- Problem requirements -
For this exercise, report every line of the material that includes "Resource".

○ ○ ○ ○ ○

(* ===== verification/Text.v ===== *)
(** * Addresses as text ([crates/types/src/address/text.rs])

    The human-readable form of an address: bech32m over a prefix that words the
    class and the network. A string is its list of characters, each the code point
    it is; a data word is a [u8] below 32. Reading back what was written gives the
    address, writing back what was read gives the string, and a string with one
    character replaced is never read as an address. *)

From Stdlib Require Import String Ascii.
From S2P Require Import Prelude WideMath Types.

Abbreviation char := Z (only parsing).
Definition chars (s : string) : list char := (λ a, Z.of_N (N_of_ascii a)) <$> list_ascii_of_string s.

(** ** Constants, and refusals *)

Definition CHARSET : list char := chars "qpzry9x8gf2tvdw0s3jn54khce6mua7l".
Definition GENERATORS : list Z := [0x3b6a57b2; 0x26508e6d; 0x1ea119fa; 0x3d4233dd; 0x2a1462b3].
Definition BECH32M_CONST : Z := 0x2bc830a3.
Definition MAX_ENCODED_LEN : nat := 90.
Definition SEPARATOR : char := 49.
Definition UNDERSCORE : char := 95.

Module TextErr.
Inductive TextError :=
  | MissingSeparator
  | IncompletePrefix
  | InvalidCharacter (c : char)
  | MixedCase
  | BadChecksum
  | TooLong (len : nat)
  | WrongLength (len : nat)
  | BadPadding
  | UnknownClass (word : list char)
  | ClassMismatch (worded tagged : AddressClass)
  | NotAnAddress (e : InvalidAddress).
End TextErr.
Abbreviation TextError := TextErr.TextError.

Definition class_word (c : AddressClass) : list char :=
  match c with
  | Principal => chars "account" | Component => chars "component" | Package => chars "package"
  | Resource => chars "resource" | Native => chars "native" | Restricted => chars "restricted"
  end.
Definition address_classes : list AddressClass := [Principal; Component; Package; Resource; Native; Restricted].
Definition from_word (word : list char) : option AddressClass := List.find (λ c, bool_decide (class_word c = word)) address_classes.

(** ** Characters and strings *)

Definition len_utf8 (c : char) : nat := if decide (c < 0x80) then 1 else if decide (c < 0x800) then 2 else if decide (c < 0x10000) then 3 else 4.
Definition str_len (t : list char) : nat := sum_list_with len_utf8 t.
Definition is_upper (c : char) : bool := bool_decide (65 ≤ c ≤ 90).
Definition is_lower (c : char) : bool := bool_decide (97 ≤ c ≤ 122).
Definition is_digit (c : char) : bool := bool_decide (48 ≤ c ≤ 57).
Definition is_graphic (c : char) : bool := bool_decide (33 ≤ c ≤ 126).
Definition to_lower (c : char) : char := if is_upper c then c + 32 else c.
(** [split_once], and the split at [rfind]. *)
Fixpoint split_once (c : char) (t : list char) : option (list char * list char) :=
  match t with
  | [] => None
  | x :: t => if decide (x = c) then Some ([], t) else '(l, r) ← split_once c t; Some (x :: l, r)
  end.
Fixpoint rsplit_once (c : char) (t : list char) : option (list char * list char) :=
  match t with
  | [] => None
  | x :: t =>
      match rsplit_once c t with
      | Some (l, r) => Some (x :: l, r)
      | None => if decide (x = c) then Some ([], t) else None
      end
  end.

○ ○ ○ ○ ○

- Completed task -
  | Resource => chars "resource" | Native => chars "native" | Restricted => chars "restricted"
Definition address_classes : list AddressClass := [Principal; Component; Package; Resource; Native; Restricted].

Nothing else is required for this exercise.